Start of Stored data

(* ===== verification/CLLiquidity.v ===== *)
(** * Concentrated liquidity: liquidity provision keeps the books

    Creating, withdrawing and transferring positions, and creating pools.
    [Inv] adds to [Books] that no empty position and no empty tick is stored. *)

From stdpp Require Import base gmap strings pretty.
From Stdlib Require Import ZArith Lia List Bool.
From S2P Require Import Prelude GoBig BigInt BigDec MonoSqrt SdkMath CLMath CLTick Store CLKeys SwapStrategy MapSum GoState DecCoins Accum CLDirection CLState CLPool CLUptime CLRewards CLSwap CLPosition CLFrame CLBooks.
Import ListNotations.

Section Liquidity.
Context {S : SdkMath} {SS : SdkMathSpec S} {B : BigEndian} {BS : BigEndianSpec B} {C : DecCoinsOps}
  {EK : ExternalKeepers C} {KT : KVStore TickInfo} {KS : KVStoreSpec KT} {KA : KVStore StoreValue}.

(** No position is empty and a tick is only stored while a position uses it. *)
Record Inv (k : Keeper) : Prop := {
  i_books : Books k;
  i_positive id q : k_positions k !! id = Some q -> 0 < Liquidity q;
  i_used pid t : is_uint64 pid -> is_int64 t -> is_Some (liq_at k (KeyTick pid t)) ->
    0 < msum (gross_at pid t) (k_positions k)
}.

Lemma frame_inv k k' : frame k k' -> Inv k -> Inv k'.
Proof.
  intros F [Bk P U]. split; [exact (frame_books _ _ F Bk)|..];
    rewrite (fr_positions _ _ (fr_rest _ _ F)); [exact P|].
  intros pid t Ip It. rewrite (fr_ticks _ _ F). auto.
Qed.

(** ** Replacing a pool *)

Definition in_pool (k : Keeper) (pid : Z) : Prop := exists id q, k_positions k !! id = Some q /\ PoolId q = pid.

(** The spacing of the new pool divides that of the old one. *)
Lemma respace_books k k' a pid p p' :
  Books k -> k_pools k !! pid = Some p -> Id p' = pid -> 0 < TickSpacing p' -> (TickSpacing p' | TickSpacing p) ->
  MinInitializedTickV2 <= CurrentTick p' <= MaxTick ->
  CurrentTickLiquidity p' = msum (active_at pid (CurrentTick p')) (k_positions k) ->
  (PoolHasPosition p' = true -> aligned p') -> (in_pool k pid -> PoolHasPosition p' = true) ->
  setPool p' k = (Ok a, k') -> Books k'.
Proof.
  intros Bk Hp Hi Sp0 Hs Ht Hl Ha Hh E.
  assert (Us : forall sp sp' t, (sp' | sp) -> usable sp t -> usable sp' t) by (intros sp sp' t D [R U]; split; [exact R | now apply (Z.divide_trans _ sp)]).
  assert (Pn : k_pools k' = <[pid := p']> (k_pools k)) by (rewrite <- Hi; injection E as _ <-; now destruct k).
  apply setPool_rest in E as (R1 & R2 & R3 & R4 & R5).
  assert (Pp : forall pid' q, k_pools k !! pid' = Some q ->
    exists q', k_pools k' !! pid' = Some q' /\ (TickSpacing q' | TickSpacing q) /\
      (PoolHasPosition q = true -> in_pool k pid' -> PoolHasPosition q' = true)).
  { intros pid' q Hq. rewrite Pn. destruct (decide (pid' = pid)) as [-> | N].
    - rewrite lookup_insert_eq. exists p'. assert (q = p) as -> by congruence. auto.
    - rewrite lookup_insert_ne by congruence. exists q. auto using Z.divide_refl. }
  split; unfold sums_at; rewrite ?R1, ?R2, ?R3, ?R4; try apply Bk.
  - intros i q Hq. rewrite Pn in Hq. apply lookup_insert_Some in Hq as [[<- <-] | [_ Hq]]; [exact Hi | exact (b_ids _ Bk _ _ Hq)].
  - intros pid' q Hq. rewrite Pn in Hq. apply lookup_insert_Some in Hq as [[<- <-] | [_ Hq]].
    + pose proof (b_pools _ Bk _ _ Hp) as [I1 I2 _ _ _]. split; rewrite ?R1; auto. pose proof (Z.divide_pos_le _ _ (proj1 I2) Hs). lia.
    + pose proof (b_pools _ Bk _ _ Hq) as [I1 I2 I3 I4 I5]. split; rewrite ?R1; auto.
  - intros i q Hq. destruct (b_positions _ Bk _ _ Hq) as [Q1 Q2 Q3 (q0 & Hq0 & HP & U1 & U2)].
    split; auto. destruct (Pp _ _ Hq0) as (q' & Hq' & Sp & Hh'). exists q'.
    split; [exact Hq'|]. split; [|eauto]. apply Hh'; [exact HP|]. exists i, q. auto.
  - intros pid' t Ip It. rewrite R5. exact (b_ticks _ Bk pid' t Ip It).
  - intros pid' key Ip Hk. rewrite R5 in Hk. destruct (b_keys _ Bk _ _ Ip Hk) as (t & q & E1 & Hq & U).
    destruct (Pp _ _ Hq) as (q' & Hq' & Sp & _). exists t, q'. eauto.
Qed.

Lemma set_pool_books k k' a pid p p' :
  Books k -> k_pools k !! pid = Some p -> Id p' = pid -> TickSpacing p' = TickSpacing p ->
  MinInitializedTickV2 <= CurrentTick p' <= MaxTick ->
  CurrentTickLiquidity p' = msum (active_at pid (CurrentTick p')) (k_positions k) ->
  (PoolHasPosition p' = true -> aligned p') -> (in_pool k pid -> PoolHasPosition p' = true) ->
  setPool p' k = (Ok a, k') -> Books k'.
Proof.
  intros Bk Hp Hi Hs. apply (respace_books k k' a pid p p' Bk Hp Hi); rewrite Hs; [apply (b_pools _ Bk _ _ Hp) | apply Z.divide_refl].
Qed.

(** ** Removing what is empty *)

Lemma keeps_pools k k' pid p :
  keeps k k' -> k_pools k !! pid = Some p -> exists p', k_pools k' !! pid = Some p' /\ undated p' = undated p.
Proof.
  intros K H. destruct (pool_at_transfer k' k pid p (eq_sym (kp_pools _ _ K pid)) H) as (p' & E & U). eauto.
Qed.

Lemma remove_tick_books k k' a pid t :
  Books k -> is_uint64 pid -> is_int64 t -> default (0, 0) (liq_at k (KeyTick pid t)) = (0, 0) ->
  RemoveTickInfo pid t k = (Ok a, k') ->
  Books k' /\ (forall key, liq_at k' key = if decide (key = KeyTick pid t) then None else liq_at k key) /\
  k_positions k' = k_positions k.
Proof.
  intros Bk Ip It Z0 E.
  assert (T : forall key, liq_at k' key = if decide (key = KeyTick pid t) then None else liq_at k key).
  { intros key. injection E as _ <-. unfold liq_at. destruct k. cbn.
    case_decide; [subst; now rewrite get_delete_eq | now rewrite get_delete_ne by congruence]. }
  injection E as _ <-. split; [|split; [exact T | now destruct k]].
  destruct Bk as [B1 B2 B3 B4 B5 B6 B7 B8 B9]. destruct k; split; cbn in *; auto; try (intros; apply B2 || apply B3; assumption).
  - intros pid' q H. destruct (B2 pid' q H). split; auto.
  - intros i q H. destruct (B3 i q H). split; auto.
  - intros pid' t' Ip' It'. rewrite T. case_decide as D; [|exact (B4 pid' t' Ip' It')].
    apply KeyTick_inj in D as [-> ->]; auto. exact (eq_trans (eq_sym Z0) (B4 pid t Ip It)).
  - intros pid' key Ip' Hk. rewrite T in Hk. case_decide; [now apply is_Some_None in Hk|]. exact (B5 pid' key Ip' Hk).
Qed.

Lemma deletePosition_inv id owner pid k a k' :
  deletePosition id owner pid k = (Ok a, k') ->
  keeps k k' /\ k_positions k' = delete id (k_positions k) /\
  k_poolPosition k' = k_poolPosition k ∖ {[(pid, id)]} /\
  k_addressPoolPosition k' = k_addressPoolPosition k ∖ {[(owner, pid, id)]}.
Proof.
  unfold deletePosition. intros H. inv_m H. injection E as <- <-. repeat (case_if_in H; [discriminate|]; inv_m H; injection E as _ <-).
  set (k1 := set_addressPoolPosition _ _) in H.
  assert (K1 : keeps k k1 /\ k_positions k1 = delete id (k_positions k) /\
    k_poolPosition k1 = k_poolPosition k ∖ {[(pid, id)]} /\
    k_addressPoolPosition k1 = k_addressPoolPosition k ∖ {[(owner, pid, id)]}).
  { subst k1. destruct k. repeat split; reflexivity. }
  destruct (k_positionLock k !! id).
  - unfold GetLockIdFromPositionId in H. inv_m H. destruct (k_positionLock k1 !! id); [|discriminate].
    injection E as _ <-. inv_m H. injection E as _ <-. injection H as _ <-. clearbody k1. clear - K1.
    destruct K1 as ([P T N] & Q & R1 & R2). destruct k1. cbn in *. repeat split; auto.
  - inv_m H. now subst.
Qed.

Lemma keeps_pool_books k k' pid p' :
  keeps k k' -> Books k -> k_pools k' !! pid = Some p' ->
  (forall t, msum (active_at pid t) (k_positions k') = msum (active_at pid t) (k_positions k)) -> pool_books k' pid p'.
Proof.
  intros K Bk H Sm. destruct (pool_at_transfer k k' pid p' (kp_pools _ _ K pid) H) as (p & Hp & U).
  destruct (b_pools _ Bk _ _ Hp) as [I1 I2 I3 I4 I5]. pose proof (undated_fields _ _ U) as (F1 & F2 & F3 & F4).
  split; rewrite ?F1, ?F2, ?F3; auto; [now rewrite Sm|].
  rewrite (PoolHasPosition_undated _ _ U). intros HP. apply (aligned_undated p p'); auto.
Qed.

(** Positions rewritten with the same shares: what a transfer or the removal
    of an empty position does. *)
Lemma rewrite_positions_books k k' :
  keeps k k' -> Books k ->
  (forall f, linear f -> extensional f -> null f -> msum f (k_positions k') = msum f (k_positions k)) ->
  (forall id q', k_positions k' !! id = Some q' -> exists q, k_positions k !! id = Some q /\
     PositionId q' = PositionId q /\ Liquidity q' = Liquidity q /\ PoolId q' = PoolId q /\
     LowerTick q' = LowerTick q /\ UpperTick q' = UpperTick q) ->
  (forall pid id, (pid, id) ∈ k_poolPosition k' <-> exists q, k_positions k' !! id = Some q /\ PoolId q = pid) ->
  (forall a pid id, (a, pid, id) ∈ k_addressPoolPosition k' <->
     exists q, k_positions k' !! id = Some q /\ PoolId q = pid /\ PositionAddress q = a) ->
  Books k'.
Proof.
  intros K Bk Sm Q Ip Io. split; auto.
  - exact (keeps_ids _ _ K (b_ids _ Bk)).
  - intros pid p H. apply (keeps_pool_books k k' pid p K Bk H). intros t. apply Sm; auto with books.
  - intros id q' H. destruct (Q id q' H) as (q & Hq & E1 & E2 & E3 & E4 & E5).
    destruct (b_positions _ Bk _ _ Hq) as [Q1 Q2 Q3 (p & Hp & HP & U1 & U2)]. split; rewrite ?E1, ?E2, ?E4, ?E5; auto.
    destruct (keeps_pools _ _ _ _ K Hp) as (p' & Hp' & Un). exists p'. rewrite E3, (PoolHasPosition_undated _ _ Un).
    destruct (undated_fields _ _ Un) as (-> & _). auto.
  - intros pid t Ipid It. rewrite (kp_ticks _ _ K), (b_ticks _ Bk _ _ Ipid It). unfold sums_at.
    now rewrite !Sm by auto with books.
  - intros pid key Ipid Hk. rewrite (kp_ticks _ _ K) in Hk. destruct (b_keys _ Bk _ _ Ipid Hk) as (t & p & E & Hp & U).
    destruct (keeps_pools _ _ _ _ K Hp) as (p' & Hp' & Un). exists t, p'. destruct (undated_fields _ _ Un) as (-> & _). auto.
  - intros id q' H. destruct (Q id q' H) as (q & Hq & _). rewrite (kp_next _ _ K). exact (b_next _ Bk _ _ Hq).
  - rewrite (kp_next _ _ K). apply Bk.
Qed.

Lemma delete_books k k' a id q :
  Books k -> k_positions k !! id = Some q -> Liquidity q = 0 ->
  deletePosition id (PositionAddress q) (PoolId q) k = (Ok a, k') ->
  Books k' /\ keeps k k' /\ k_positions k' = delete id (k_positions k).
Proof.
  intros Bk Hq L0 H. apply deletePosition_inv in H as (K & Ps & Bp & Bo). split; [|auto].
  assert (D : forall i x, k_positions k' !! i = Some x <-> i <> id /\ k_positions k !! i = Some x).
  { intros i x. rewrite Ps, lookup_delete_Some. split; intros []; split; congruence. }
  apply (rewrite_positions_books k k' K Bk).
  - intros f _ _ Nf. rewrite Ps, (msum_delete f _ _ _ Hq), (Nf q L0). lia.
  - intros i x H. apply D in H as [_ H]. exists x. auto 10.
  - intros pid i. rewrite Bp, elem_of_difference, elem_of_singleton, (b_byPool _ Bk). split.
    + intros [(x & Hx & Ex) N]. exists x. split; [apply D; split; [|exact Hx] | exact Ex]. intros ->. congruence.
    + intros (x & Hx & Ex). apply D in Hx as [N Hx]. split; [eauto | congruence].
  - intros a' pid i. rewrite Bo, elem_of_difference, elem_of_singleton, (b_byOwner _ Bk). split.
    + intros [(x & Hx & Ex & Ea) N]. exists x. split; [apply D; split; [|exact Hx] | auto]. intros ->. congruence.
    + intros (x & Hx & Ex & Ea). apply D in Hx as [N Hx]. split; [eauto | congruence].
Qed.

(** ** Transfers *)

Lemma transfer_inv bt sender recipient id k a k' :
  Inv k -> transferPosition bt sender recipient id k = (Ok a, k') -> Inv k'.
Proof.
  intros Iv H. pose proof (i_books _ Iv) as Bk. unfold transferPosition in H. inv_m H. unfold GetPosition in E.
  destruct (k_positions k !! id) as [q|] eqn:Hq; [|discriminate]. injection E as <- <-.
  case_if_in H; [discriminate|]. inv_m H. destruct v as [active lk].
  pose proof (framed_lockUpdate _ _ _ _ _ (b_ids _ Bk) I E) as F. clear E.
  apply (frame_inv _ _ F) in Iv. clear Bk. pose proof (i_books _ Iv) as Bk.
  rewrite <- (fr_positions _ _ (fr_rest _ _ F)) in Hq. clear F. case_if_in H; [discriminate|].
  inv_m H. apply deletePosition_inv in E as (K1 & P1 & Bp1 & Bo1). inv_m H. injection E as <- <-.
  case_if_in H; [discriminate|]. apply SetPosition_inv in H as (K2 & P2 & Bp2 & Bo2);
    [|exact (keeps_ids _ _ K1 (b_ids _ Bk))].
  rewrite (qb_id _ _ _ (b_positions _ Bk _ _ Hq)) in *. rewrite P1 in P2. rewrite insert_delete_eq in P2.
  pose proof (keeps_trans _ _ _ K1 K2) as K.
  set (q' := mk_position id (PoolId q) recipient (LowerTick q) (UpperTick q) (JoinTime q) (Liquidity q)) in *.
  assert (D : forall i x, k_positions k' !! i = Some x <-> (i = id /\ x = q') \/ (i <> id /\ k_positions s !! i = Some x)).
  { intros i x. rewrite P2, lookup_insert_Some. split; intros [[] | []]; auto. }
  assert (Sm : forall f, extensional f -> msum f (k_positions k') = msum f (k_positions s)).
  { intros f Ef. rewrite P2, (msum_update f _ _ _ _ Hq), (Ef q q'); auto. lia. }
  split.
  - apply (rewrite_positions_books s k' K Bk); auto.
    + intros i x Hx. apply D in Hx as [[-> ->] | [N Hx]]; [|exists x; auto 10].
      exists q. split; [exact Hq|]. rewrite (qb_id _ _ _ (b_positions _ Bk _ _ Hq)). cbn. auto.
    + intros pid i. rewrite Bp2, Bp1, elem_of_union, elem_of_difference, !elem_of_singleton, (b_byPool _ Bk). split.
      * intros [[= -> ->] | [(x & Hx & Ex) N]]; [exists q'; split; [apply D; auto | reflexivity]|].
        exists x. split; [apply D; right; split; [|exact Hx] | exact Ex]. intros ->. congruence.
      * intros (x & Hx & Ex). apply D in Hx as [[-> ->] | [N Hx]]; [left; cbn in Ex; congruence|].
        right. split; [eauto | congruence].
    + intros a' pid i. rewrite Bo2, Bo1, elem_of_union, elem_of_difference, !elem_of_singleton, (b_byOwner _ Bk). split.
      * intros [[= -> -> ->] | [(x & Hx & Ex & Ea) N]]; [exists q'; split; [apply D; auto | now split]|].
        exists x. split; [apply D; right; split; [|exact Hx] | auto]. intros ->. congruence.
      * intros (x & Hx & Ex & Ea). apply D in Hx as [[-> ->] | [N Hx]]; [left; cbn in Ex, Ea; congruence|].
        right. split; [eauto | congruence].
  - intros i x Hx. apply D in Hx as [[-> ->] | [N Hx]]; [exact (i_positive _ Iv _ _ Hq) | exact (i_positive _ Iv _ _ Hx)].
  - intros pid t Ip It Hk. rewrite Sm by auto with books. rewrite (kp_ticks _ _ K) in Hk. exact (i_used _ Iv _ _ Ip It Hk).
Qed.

End of Stored data

Retype exactly the span of lines from the one with "intros Iv H." through the one with "pose proof (keeps_trans _ _ _ K1 K2) as K."; include both ends and omit the rest of the material.

  intros Iv H. pose proof (i_books _ Iv) as Bk. unfold transferPosition in H. inv_m H. unfold GetPosition in E.
  destruct (k_positions k !! id) as [q|] eqn:Hq; [|discriminate]. injection E as <- <-.
  case_if_in H; [discriminate|]. inv_m H. destruct v as [active lk].
  pose proof (framed_lockUpdate _ _ _ _ _ (b_ids _ Bk) I E) as F. clear E.
  apply (frame_inv _ _ F) in Iv. clear Bk. pose proof (i_books _ Iv) as Bk.
  rewrite <- (fr_positions _ _ (fr_rest _ _ F)) in Hq. clear F. case_if_in H; [discriminate|].
  inv_m H. apply deletePosition_inv in E as (K1 & P1 & Bp1 & Bo1). inv_m H. injection E as <- <-.
  case_if_in H; [discriminate|]. apply SetPosition_inv in H as (K2 & P2 & Bp2 & Bo2);
    [|exact (keeps_ids _ _ K1 (b_ids _ Bk))].
  rewrite (qb_id _ _ _ (b_positions _ Bk _ _ Hq)) in *. rewrite P1 in P2. rewrite insert_delete_eq in P2.
  pose proof (keeps_trans _ _ _ K1 K2) as K.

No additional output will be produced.